A circular published by China’s cabinet, the State Council, on Friday -- the country’s Labor Day holiday -- acknowledged that China faced “pressure in creating more jobs." It said the nation needed to implement “more pro-active employment policies,” according to the official Xinhua news agency. The circular said the government should encourage “mass entrepreneurship and startups, so as to foster a new engine of economic growth.” Separately, the Communist Party’s ruling Politburo also called on Friday for increased public spending and further tax cuts, though it did not go into detail.
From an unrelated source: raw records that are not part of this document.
Lemma invariant_with_user s u :
  invariant s -> next_oid s < Oid.limit ->
  find (Db.by_email (user_email u)) (user s) = None ->
  invariant (with_user u s).
Proof.
  intros (Hok & Hready & Huniq) Hlt Hnone.
  pose proof (store_ok_parts s Hok) as (_ & Hu & Hj & Hl & Href).
  split; [|split].
  - unfold store_ok, with_user. store_simpl.
    rewrite ids_below_app. cbn [ids_below forallb fst].
    rewrite (ids_below_mono (next_oid s) (N.succ (next_oid s)) (user s)) by (lia || assumption).
    rewrite (ids_below_mono (next_oid s) (N.succ (next_oid s)) (leadjob s)) by (lia || assumption).
    rewrite (ids_below_mono (next_oid s) (N.succ (next_oid s)) (lead s)) by (lia || assumption).
    rewrite Href.
    replace (N.succ (next_oid s) <=? Oid.limit) with true by (symmetry; apply N.leb_le; lia).
    replace (next_oid s <? N.succ (next_oid s)) with true by (symmetry; apply N.ltb_lt; lia).
    reflexivity.
  - exact Hready.
  - intros e. unfold users_with, with_user. store_simpl. rewrite filter_app.
    rewrite length_app. cbn [filter].
    destruct (Db.by_email e (next_oid s, u)) eqn:E.
    + unfold Db.by_email in E. cbn [snd] in E. apply String.eqb_eq in E. subst e.
      rewrite (find_none_filter _ _ Hnone). cbn. lia.
    + specialize (Huniq e). unfold users_with in Huniq. cbn [List.length]. lia.
Qed.

Lemma invariant_with_job s j (extra : list (Oid.oid * Lead)) n :
  invariant s -> next_oid s < Oid.limit ->
  next_oid s < n -> n <= Oid.limit ->
  Forall (fun d => job_id (snd d) = Oid.str (next_oid s) /\ fst d < n) extra ->
  (status j = "ready" -> result_count j = Z.of_nat (List.length extra)) ->
  invariant (with_job j extra n s).
Proof.
  intros (Hok & Hready & Huniq) Hlt Hn Hlim Hextra Hcount.
  pose proof (store_ok_parts s Hok) as (_ & Hu & Hj & Hl & Href).
  rewrite Forall_forall in Hextra.
  assert (Hmatch : filter (fun d : Oid.oid * Lead =>
                             by_job_id (Oid.str (next_oid s)) (snd d)) extra = extra).
  { apply filter_all. intros d Hd. apply by_job_id_true. apply (Hextra d Hd). }
  assert (Hother : forall o, o < next_oid s ->
            filter (fun d : Oid.oid * Lead => by_job_id (Oid.str o) (snd d)) extra = []).
  { intros o Ho. apply filter_none. intros d Hd.
    destruct (by_job_id (Oid.str o) (snd d)) eqn:E; [|reflexivity].
    apply by_job_id_true in E. destruct (Hextra d Hd) as [E' _].
    pose proof (eq_trans (eq_sym E) E') as E2.
    apply OidFacts.str_inj in E2; lia. }
  split; [|split].
  - unfold store_ok, with_job. store_simpl.
    rewrite !ids_below_app, forallb_app. cbn [ids_below forallb fst].
    rewrite (ids_below_mono (next_oid s) n (user s)) by (lia || assumption).
    rewrite (ids_below_mono (next_oid s) n (leadjob s)) by (lia || assumption).
    rewrite (ids_below_mono (next_oid s) n (lead s)) by (lia || assumption).
    replace (n <=? Oid.limit) with true by (symmetry; apply N.leb_le; lia).
    replace (next_oid s <? n) with true by (symmetry; apply N.ltb_lt; lia).
    cbn [andb].
    apply andb_true_intro. split; [|apply andb_true_intro; split].
    + apply ids_below_In. intros d Hd. apply (Hextra d Hd).
    + apply forallb_forall. intros d Hd. apply refers_to_job_more.
      rewrite forallb_forall in Href. exact (Href d Hd).
    + apply forallb_forall. intros d Hd. apply refers_to_job_In.
      exists (next_oid s), j. split; [apply in_or_app; right; left; reflexivity|].
      apply (Hextra d Hd).
  - intros o j' Hin Hst. unfold leads_of, with_job in *. store_simpl.
    rewrite filter_app, length_app. apply in_app_or in Hin.
    destruct Hin as [Hin|[Hin|[]]].
    + pose proof (proj1 (ids_below_In _ _) Hj _ Hin) as Ho. cbn [fst] in Ho.
      rewrite (Hother o Ho). cbn [List.length]. rewrite Nat.add_0_r.
      exact (Hready o j' Hin Hst).
    + injection Hin as <- <-.
      pose proof (no_lead_of_fresh s (next_oid s) Hok (N.le_refl _) Hlt) as Hfresh.
      unfold leads_of in Hfresh. rewrite Hfresh, Hmatch. exact (Hcount Hst).
  - exact Huniq.
Qed.

Lemma request_leads_after payload s :
  invariant s -> LeadRequest_valid payload = true ->
  exists s', snd (request_leads payload (Some s)) = Some s' /\ invariant s'.
Proof.
  intros Hinv Hvalid. destruct (valid_keywords payload Hvalid) as (k & ks & Hk).
  pose proof Hinv as (Hok & _ & _).
  pose proof (store_ok_parts s Hok) as (_ & _ & Hj & _ & _).
  unfold request_leads. unfold bind at 1. cbn [require_db]. unfold bind at 1.
  destruct (N.lt_ge_cases (next_oid s) Oid.limit) as [Hlt|Hge].
  2:{ rewrite create_document_full by exact Hge. exists s. split; [reflexivity | exact Hinv]. }
  rewrite create_document_run by exact Hlt. unfold bind at 1.
  destruct (generate_frame payload k ks Hk (Oid.str (next_oid s)) (seq 1 10) []
              (Db.bump (Db.put_docs Db.leadjob_c
                 (Db.docs Db.leadjob_c s ++ [(next_oid s, new_job payload)])%list s)))
    as (extra & n & Hs & Hn & Hlim & Hall & Hlen).
  fold (new_job payload).
  destruct (generate payload (Oid.str (next_oid s)) (seq 1 10) [] _) as [[ls|e] db'].
  - cbn [fst snd] in Hs, Hlen. subst db'. destruct (Hlen ls eq_refl) as [He Hls].
    unfold bind at 1. unfold ObjectId. rewrite OidFacts.ObjectId_str by exact Hlt.
    unfold bind, ret, Db.update_one. store_simpl.
    rewrite update_first_fresh by exact Hj.
    eexists. split; [reflexivity|].
    apply (invariant_with_job s (set_ready (Z.of_nat (List.length ls)) (new_job payload)) extra n);
      [exact Hinv | exact Hlt | lia | apply Hlim; lia | exact Hall |].
    intros _. cbn [set_ready result_count]. f_equal. cbn [List.length] in Hls. lia.
  - cbn [fst snd] in Hs. subst db'. store_simpl.
    eexists. split; [reflexivity|].
    apply (invariant_with_job s (new_job payload) extra n);
      [exact Hinv | exact Hlt | lia | apply Hlim; lia | exact Hall |].
    cbn. discriminate.
Qed.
The State Council pledged easier access to loans for start-ups and small enterprises, along with tax breaks for migrant workers who want to set up businesses in their home towns, and incentives for university graduates to work in less developed parts of the country, according to Reuters. It offered tax breaks to businesses that employ people who had been jobless for more than six months (compared to one year under previous policies) and it said companies that created significant numbers of jobs would receive priority in bids for large-scale projects.
China’s registered unemployment rate is relatively low, standing at 4.05 per cent at the end of March. However the government has acknowledged it faces what Xinhua called a "complex and arduous" task of ensuring employment against the backdrop of an economic slowdown; its official unemployment target this year is 4.5 per cent. The government has also pledged to create more than 10 million urban jobs in 2015.
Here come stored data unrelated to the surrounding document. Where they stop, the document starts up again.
(** X17.  A visit that changes nothing shows everything: when the two
    date inputs return the least and the greatest Order Date and nothing
    is picked in the sidebar, the filtered table is the whole loaded
    table without its unparseable rows. *)
Theorem untouched_visit_shows_every_row
        (env : Env) (v : Vars) (page : list UI) :
  run env = (Val v, page) ->
  col_min (load_and_coerce (df_loaded v)) = Some (date1 v) ->
  col_max (load_and_coerce (df_loaded v)) = Some (date2 v) ->
  region v = [] -> state v = [] -> city v = [] ->
  df v = load_and_coerce (df_loaded v)
  /\ filtered_df v = load_and_coerce (df_loaded v).
Proof.
  intros Hrun Hmin Hmax Hr Hs Hc.
  apply run_finished in Hrun. destruct Hrun as [_ [L _]].
  assert (Hdf : df v = load_and_coerce (df_loaded v)).
  { rewrite (linked_df _ _ L). apply select_keeps_all. intros r Hin.
    apply between_spec.
    pose proof (valid_load_and_coerce (df_loaded v)) as Hv.
    rewrite Forall_forall in Hv. destruct (Hv r Hin) as [d Hd].
    exists d. split; [exact Hd|]. split.
    - exact (proj1 (col_min_some _ _ Hmin) r d Hin Hd).
    - exact (proj1 (col_max_some _ _ Hmax) r d Hin Hd). }
  split; [exact Hdf|].
  rewrite (linked_filtered _ _ L), Hr, Hs, Hc, Hdf. reflexivity.
Qed.

End Dashboard.

(** ** The claims on the sample visits *)

Section OnTheSample.

Import Pandas Streamlit.

Local Abbreviation sample_run :=
  (run Sample.parse_datetime Sample.to_period_M Sample.strftime_Y_b
       Sample.month_name Sample.read_csv Sample.read_excel
       Sample.csv_field Sample.accepts).

Local Abbreviation coerced :=
  (set_Order_Date (parsed Sample.parse_datetime Sample.superstore)).

Local Abbreviation first_record :=
  (Sample.record 0 (Text "05/01/2017") "West" "California" "Los Angeles"
                 "Furniture" 200).

(** Name the outcome of a finished sample run, keeping its equation. *)
Ltac finished_run env v page Hrun :=
  destruct (sample_run env) as [[v| |] page] eqn:Hrun;
  try (vm_compute in Hrun; discriminate Hrun).

(** Replace the names by what the run computed. *)
Ltac unfold_run Hrun := vm_compute in Hrun; injection Hrun as <- <-.

Lemma filtering_is_conjunction_witness :
  exists v page,
    sample_run Sample.visit = (Val v, page)
    /\ In first_record (rows (df_loaded v))
    /\ In (coerced first_record) (rows (filtered_df v)).
Proof.
  finished_run Sample.visit v page Hrun.
  exists v, page. split; [reflexivity|].
  pose proof (filtering_is_conjunction
                Sample.parse_datetime Sample.to_period_M Sample.strftime_Y_b
                Sample.month_name Sample.read_csv Sample.read_excel
                Sample.csv_field Sample.accepts
                Sample.visit v page Hrun) as [_ H].
  specialize (H first_record).
  unfold_run Hrun.
  split; [now left|].
  apply H; [now left|].
  split; [|split; [|split]].
  - eexists. split; [reflexivity|]. vm_compute. split; discriminate.
  - intros _. now left.
  - intros H0. now elim H0.
  - intros H0. now elim H0.
Defined.




Lemma upload_reader_choice_witness :
  uploaded Sample.visit = Some (mkUpload "sales.csv" [])
  /\ Sample.accepts ["csv"; "txt"; "xlsx"; "xls"] "sales.csv" = true
  /\ load Sample.read_csv Sample.read_excel Sample.accepts Sample.visit []
     = (Val Sample.superstore, [write "✅ Uploaded File: sales.csv"]).
Proof.
  pose proof (upload_reader_choice
                Sample.read_csv Sample.read_excel Sample.accepts
                Sample.visit (mkUpload "sales.csv" []) [] eq_refl)
    as [H1 [H2 [H3 _]]].
  split; [exact H1|]. split; [exact H2|].
  rewrite H3; [reflexivity|].
  left. exists "sales". reflexivity.
Defined.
Yet with export growth slowing the authorities have said that the economy will need new areas of growth. Earlier this week they promised to cut import tariffs on many popular consumer goods, in an attempt to promote domestic spending. Yet some economists have long called for further tax cuts -- including to personal income tax and welfare contributions to encourage more spending.
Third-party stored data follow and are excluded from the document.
(** C8 (amended). In a run whose design source, screenshot and analysis
    calls succeed and whose generation call fails, whatever error it
    reports, the workflow ends in [FAILED] through the [fail] node and its
    error list holds exactly one error, of step [GENERATING], whose
    [retryable] flag is [true]: the stage marks every connector failure
    retryable without classifying it. *)
Theorem generation_failure_is_marked_retryable {W} (now_iso : M W string)
    (Date_getTime : string → JS.number)
    (figmaClient : FigmaMCPClient W) (edsClient : EDSGeneratorMCPClient W)
    (input : WorkflowInput.t) (threadId : option string) (w : W)
    (nodeId : string) :
  truthy (WorkflowInput.figmaNodeId input) = Some nodeId →
  Scenario.delivers_code figmaClient →
  Scenario.succeeds (McpClient.getScreenshot figmaClient nodeId) →
  (∀ code shot meta, Scenario.succeeds
                       (McpClient.analyzeBlockStructure edsClient code shot meta)) →
  (∀ name path code opts, Scenario.fails
                            (McpClient.generateEdsBlock edsClient name path code opts)) →
  ∃ s e,
    settled (runWorkflow now_iso Date_getTime figmaClient edsClient
               input threadId w).1 = Resolved (Some s) ∧
    WorkflowState.currentStep s = FAILED ∧
    WorkflowState.errors s = [e] ∧
    WorkflowError.step e = GENERATING ∧
    WorkflowError.retryable e = true ∧
    started (runWorkflow now_iso Date_getTime figmaClient edsClient
               input threadId w).1 =
      [initialize; extract_design; get_screenshot; analyze; generate; fail].
Proof.
  intros Hid Hdesign Hshot Hanalysis Hgen.
  unfold runWorkflow, runWorkflow_with, mbind, M_bind.
  destruct (now_iso w) as [startTime w0].
  unfold invoke. rewrite lookup_empty.
  destruct (Update.first_state _) as [state0|] eqn:Hfirst; [| done].
  cbv in Hfirst. injection Hfirst as <-.
  unfold recursionLimit.
  erewrite steps_goto;
    [| by apply (initialize_with_nodeId _ _ _ _ _ _ _ nodeId) | reflexivity].
  destruct (Hdesign nodeId (now_iso w0).2) as (d & Hd & Hcode).
  erewrite steps_goto;
    [| by apply (extract_design_ok _ _ _ _ _ _ _ nodeId d)
     | unfold input_flag; simpl; by destruct (WorkflowInput.option_flag _ _)].
  match goal with
  | |- context [Workflow.steps _ _ _ _ _ _ _ get_screenshot _ _ _ ?w'] =>
      destruct (Hshot w') as [p Hp]
  end.
  erewrite steps_goto;
    [| by apply (get_screenshot_ok _ _ _ _ _ _ _ nodeId p) | reflexivity].
  match goal with
  | |- context [Workflow.steps _ _ _ _ _ _ _ analyze ?st _ _ ?w'] =>
      destruct (Hanalysis (DesignContext.generatedCode d) (screenshot_data st)
                  (metadata_json st) w') as [a Ha]
  end.
  erewrite steps_goto;
    [| apply (analyze_ok _ _ _ _ _ _ _ (DesignContext.generatedCode d) a);
       [by apply truthy_nonempty | exact Ha]
     | reflexivity].
  erewrite steps_goto;
    [| apply (generate_failure _ _ _ _ _ _ _ (DesignContext.generatedCode d));
       [by apply truthy_nonempty | apply Hgen]
     | reflexivity].
  erewrite steps_finish; [| apply stamp_spec | reflexivity].
  eexists _, _. simpl. by repeat split.
Qed.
Premier Li Keqiang said in his annual report to China’s legislature in March that the nation needed to focus on promoting popular entrepreneurship and mass innovation, which he described as "twin engines" of economic growth.
In January, the government set up a 40 billion yuan fund to support emerging sectors of the economy. Xinhua reported recently that the number of newly-registered firms in the tertiary industry rose 41 percent to 677,000, in the first quarter, accounting for around 80 percent of new companies. Investors are reported to be planning to invest $56 billion in tech start-ups alone, according to China's Ministry of Science and Technology.
However, many analysts say it has remained hard for small enterprises to get funding from banks, and the Communist Party’s ruling Politburo said on Thursday that the focus of its “proactive fiscal policy” should be on “guiding money flow to the real economy,” Xinhua reported.
Yuan Gangming, a researcher at Tsinghua University, said the new approach was timely, since the government’s recent steps to ease monetary policy had yet to offer adequate support to the economy: “Real interest rates remain too high [and] Funding remains too tight,” he told the South China Morning Post.
Separately the government pledged increased agricultural subsidies to boost economic modernization in the countryside. The Ministry of Agriculture announced on Thursday that it would set aside 14 billion yuan (US$2.26 billion) in subsidies to grain farmers, with another $3.3 billion to promote good crop varieties and $3.7 billion to promote grain farming by large scale family farms and cooperative societies.
In further evidence of the government’s sense of the urgency of modernizing many aspects of China's economy to cope with the increasing challenges of global and domestic slowdown, the State Council this week also announced measures to speed up the approval of new policies. Premier Li Keqiang has complained on several recent occasions that officials have been too slow to put policies into action -- now the State Council has ordered ministries to issue new policies within seven to 10 days of their being approved by the Cabinet.
Some indicators back the government's claim that the economy is making progress: China’s manufacturing PMI, an indicator of demand for its goods, remained steady at 50.1 in April. But in further sign of the pressures on the economy, China's largest residential property developer, Vanke, said its first-quarter core profits fell 58.9 percent, year-on-year. However the company said it expected to see growth over the course of the year as a whole, as the government’s recent steps to make housing loans more accessible take effect.